Your supervisor is concerned about 4-year survival risks for COPD. She has asked for you to do some analysis using a new metric, BODE. BODE is an improvement on a previous metric and promises to provide insight on survival risks.

BODE is defined here. https://www.mdcalc.com/calc/3916/bode-index-copd-survival#evidence

Your assignment is to create a BODE calculation, use it to calculate BODE scores and BODE survival rates for a group of patients. Then we want to evaluate the average BODE scores and BODE survival rates for each area hospital.

Your patient input file will have the following columns:
NAME,SSN,LANGUAGE,JOB,HEIGHT_M,WEIGHT_KG,fev_pct,dyspnea_description,distance_in_meters,hospital

BODE calculations require a BMI value, so you will have to create a function for it.
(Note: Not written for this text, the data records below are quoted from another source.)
(** C5 (as amended). A single-reference pipeline metric [m] whose
    reference is no integer is passed over by the metric loop: its round
    hands back the builder and the metric as it received them and adds no
    node, and the query it belongs to is answered without an error of the
    translator's own and without an entry in the responses.  In the
    request built, the aggregation builder is what the bucket loop built,
    which holds no pipeline node, and behind it what the rounds of the
    metrics before [m] and after [m] add; so every pipeline node of the
    tree is one that the round of another metric has added.  (What the
    bucket loop built may hold a metric node for [m]: a terms aggregation
    ordered by its ID attaches it.) *)
Theorem unparseable_reference_skipped e q ms from to result
    (pre post : list MetricAgg.t) m :
  Query.Metrics q = pre ++ m :: post ->
  Query.BucketAggs q <> [] ->
  isPipelineAgg (MetricAgg.Type_ m) = true ->
  isPipelineAggWithMultipleBucketPaths (MetricAgg.Type_ m) = false ->
  Atoi (MetricAgg.PipelineAggregate m) = None ->
  (forall metrics aggBuilder,
      attachMetric metrics m aggBuilder = (aggBuilder, m))
  /\ (forall metrics, added metrics m = [])
  /\ (forall done rest aggBuilder,
      metricsLoop done (m :: rest) aggBuilder
      = metricsLoop (done ++ [m]) rest aggBuilder)
  /\ match processQuery Calculate e q ms from to result with
     | Ok (_, ms', result') =>
         result' = result
         /\ (exists b B,
               ms' = ms ++ [b]
               /\ es.SearchRequestBuilder.aggBuilders b = [B]
               /\ let B0 :=
                    fst (bucketAggsLoop (Query.Metrics q) from to GetTimeField
                           (Query.BucketAggs q) es.newAggBuilder) in
                  Forall (fun kc => isPipeline (snd kc) = false)
                    (builderNodes B0)
                  /\ es.scopes B = es.scopes B0
                  /\ es.aggDefs B
                     = es.aggDefs B0
                       ++ flat_map (added (Query.Metrics q)) pre
                       ++ flat_map (added (Query.Metrics q)) post)
         /\ Forall (fun kc =>
                      isPipeline (snd kc) = true ->
                      exists m' (node : es.Agg),
                        m' ∈ pre ++ post
                        /\ node ∈ added (Query.Metrics q) m'
                        /\ kc ∈ nodes node)
              (treeNodes (lastAggs ms'))
     | Err err => GetMinInterval (Query.Interval q) = inl err
     | Panic _ => dataQueries e = []
     end.
Proof.
  intros Hmetrics Hb Hpipe Hsingle Hparse.
  assert (Hstep : forall metrics aggBuilder,
             attachMetric metrics m aggBuilder = (aggBuilder, m)).
  { intros metrics aggBuilder. unfold attachMetric.
    rewrite Hpipe, Hsingle, Hparse. destruct (String.eqb _ _); reflexivity. }
  assert (Hadded : forall metrics, added metrics m = []).
  { intros metrics. unfold added. rewrite Hstep. reflexivity. }
  split; [exact Hstep|split; [exact Hadded|split]].
  { intros done rest aggBuilder. cbn [metricsLoop]. rewrite Hstep. reflexivity. }
  pose proof (processQuery_aggs_quiet Calculate e q ms from to result Hb)
    as Hquiet.
  destruct (processQuery Calculate e q ms from to result)
    as [[[q' ms'] result']|err|p] eqn:Hrun; [|exact Hquiet..].
  split; [exact Hquiet|].
  destruct (processQuery_builder Calculate e q ms from to result q' ms' result'
              Hb Hrun) as (b & B & -> & HB & Hsc & Hdefs).
  pose proof (bucketAggsLoop_no_pipeline (Query.Metrics q) from to GetTimeField
                (Query.BucketAggs q) es.newAggBuilder
                (builderNodes_new _)) as Hbuckets.
  set (B0 := fst (bucketAggsLoop (Query.Metrics q) from to GetTimeField
                    (Query.BucketAggs q) es.newAggBuilder)) in *.
  assert (Hdefs' : es.aggDefs B
                   = es.aggDefs B0
                     ++ flat_map (added (Query.Metrics q)) pre
                     ++ flat_map (added (Query.Metrics q)) post).
  { rewrite Hdefs. rewrite Hmetrics at 2.
    rewrite flat_map_app. cbn [flat_map]. rewrite Hadded. reflexivity. }
  split.
  { exists b, B. split; [reflexivity|]. split; [exact HB|].
    split; [exact Hbuckets|]. split; [exact Hsc|exact Hdefs']. }
  erewrite lastAggs_snoc by exact HB.
  apply Build_Forall. unfold builderNodes in *.
  rewrite Hsc, Hdefs', treeNodes_app.
  apply Forall_app in Hbuckets as [Hb1 Hb2].
  rewrite <- app_assoc.
  apply Forall_app. split; [|apply Forall_app; split].
  - eapply Forall_impl; [exact Hb1|].
    intros kc Hno Hyes. rewrite Hno in Hyes. discriminate.
  - apply Forall_forall. intros kc Hin _.
    apply list_elem_of_In, in_concat in Hin as (l & Hl & Hkc).
    apply in_map_iff in Hl as (a & <- & Ha).
    rewrite <- flat_map_app in Ha.
    apply in_flat_map in Ha as (m' & Hm' & Ha).
    exists m', a. split; [apply list_elem_of_In, Hm'|].
    split; apply list_elem_of_In; assumption.
  - eapply Forall_impl; [exact Hb2|].
    intros kc Hno Hyes. rewrite Hno in Hyes. discriminate.
Qed.

(** C6. The size of a terms aggregation is 500 when the [size] setting is
    absent, when it is a string that [Atoi] refuses, and when it is zero
    (as a number or as a numeric string); any other integer, given as a
    number or as a numeric string, is used as declared. *)
Theorem terms_size_default aggBuilder (bucketAgg : BucketAgg.t)
    (metrics : list MetricAgg.t) :
  let size := Get "size" (BucketAgg.Settings bucketAgg) in
  exists a : es.TermsAggregation.t,
    es.container <$> head (es.scopes (addTermsAgg aggBuilder bucketAgg metrics))
    = Some {| es.Type_ := "terms"; es.Aggregation := es.OfTerms a |}
    /\ (size = Nil -> es.TermsAggregation.Size a = 500)
    /\ (forall s, size = Str s -> Atoi s = None ->
        es.TermsAggregation.Size a = 500)
    /\ (Int size = Some 0 -> es.TermsAggregation.Size a = 500)
    /\ (forall s, size = Str s -> Atoi s = Some 0 ->
        es.TermsAggregation.Size a = 500)
    /\ (forall n, n <> 0 -> Int size = Some n ->
        es.TermsAggregation.Size a = n)
    /\ (forall s n, n <> 0 -> size = Str s -> Atoi s = Some n ->
        es.TermsAggregation.Size a = n).
Proof.
  intros size.
  assert (Hemit : exists Order MinDocCount Missing,
    es.container <$> head (es.scopes (addTermsAgg aggBuilder bucketAgg metrics))
    = Some {| es.Type_ := "terms";
              es.Aggregation :=
                es.OfTerms (es.TermsAggregation.mk (BucketAgg.Field bucketAgg)
                              (termsSize (BucketAgg.Settings bucketAgg))
                              Order MinDocCount Missing) |}).
  { unfold addTermsAgg, es.Terms. cbv beta.
    destruct (String_ (Get "orderBy" (BucketAgg.Settings bucketAgg))) as [orderBy|];
      [destruct (0 <? _);
       [destruct (find _ metrics) as [m|];
        [destruct (String.eqb (MetricAgg.Type_ m) "count")|]|]|];
      cbv iota beta; eexists _, _, _; reflexivity. }
  destruct Hemit as (Order & MinDocCount & Missing & Hemit).
  eexists. split; [exact Hemit|].
  cbn [es.TermsAggregation.Size]. unfold termsSize. fold size.
  repeat split.
  - intros ->. reflexivity.
  - intros s -> Hs. cbn [Int String_]. rewrite Hs. reflexivity.
  - intros ->. reflexivity.
  - intros s -> Hs. cbn [Int String_]. rewrite Hs. reflexivity.
  - intros n Hn ->. apply Z.eqb_neq in Hn. rewrite Hn. reflexivity.
  - intros s n Hn -> Hs. cbn [Int String_]. rewrite Hs.
    apply Z.eqb_neq in Hn. rewrite Hn. reflexivity.
Qed.

(** C8 (as amended). A query without bucket aggregations whose first
    metric is none of raw_data, raw_document and logs (or that has no
    metric).  When the client refuses the interval of the query, the call
    returns that error instead of recording anything, and the loop of
    [execute] stops with it.  When the client accepts the interval and
    there is no data query, the call panics on reading the first one.
    Otherwise the call records under the reference ID of the query the
    error "invalid query, missing metrics and aggregations", returns no
    error, leaves the query as it is, and the loop of [execute] goes on
    with the queries that follow. *)
Theorem invalid_query_recorded e q ms from to result (rest : list Query.t) :
  Query.BucketAggs q = [] ->
  match Query.Metrics q with
  | [] => True
  | metric :: _ =>
      MetricAgg.Type_ metric <> "raw_data"
      /\ MetricAgg.Type_ metric <> "raw_document"
      /\ MetricAgg.Type_ metric <> "logs"
  end ->
  match GetMinInterval (Query.Interval q) with
  | inl err =>
      processQuery Calculate e q ms from to result = Err err
      /\ processQueries Calculate e (q :: rest) ms from to result = Err err
  | inr _ =>
      match dataQueries e with
      | [] =>
          processQuery Calculate e q ms from to result
          = Panic (IndexOutOfRange 0 0)
      | _ :: _ =>
          exists b result',
            processQuery Calculate e q ms from to result
            = Ok (q, ms ++ [b], result')
            /\ backend.Responses result'
               = <[Query.RefID q := invalidQuery]> (backend.Responses result)
            /\ backend.Responses result' !! Query.RefID q
               = Some {| backend.Error :=
                           Some "invalid query, missing metrics and aggregations" |}
            /\ processQueries Calculate e (q :: rest) ms from to result
               = '(rest', ms', result'') ←
                   processQueries Calculate e rest (ms ++ [b]) from to result';
                 Ok (q :: rest', ms', result'')
      end
  end.
Proof.
  intros Hb Hm.
  destruct (GetMinInterval (Query.Interval q)) as [err|minInterval] eqn:Hmin.
  { assert (Hrun : processQuery Calculate e q ms from to result = Err err)
      by (unfold processQuery; rewrite Hmin; reflexivity).
    split; [exact Hrun|]. cbn [processQueries]. rewrite Hrun. reflexivity. }
  destruct (dataQueries e) as [|dq dqs] eqn:He.
  { unfold processQuery. rewrite Hmin, He. reflexivity. }
  assert (Hrun : exists b,
    processQuery Calculate e q ms from to result
    = Ok (q, ms ++ [b],
          {| backend.Responses :=
               <[Query.RefID q := invalidQuery]> (backend.Responses result) |})).
  { unfold processQuery. rewrite Hmin, Hb, He.
    cbn [lift mbind outcome_bind index nth_error length Nat.eqb].
    destruct (Query.Metrics q) as [|metric metrics]; [eexists; reflexivity|].
    destruct Hm as (H1 & H2 & H3).
    apply String.eqb_neq in H1, H2, H3. rewrite H1, H2, H3.
    eexists; reflexivity. }
  destruct Hrun as [b Hrun]. eexists b, _.
  split; [exact Hrun|]. split; [reflexivity|]. split.
  - cbn [backend.Responses]. apply lookup_insert_eq.
  - cbn [processQueries]. rewrite Hrun. reflexivity.
Qed.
Your output should be in the form of two CSV files, patient_output.csv and hospital_output.csv.

Patient_output will have the following columns:
NAME,BODE_SCORE,BODE_RISK,HOSPITAL

Hospital output will have the following columns:
HOSPITAL_NAME, COPD_COUNT, PCT_OF_COPD_CASES_OVER_BEDS, AVG_SCORE, AVG_RISK

Each function you create should have documentation and a suitable number of test cases. If the input data could be wrong, make sure to raise a Value Error.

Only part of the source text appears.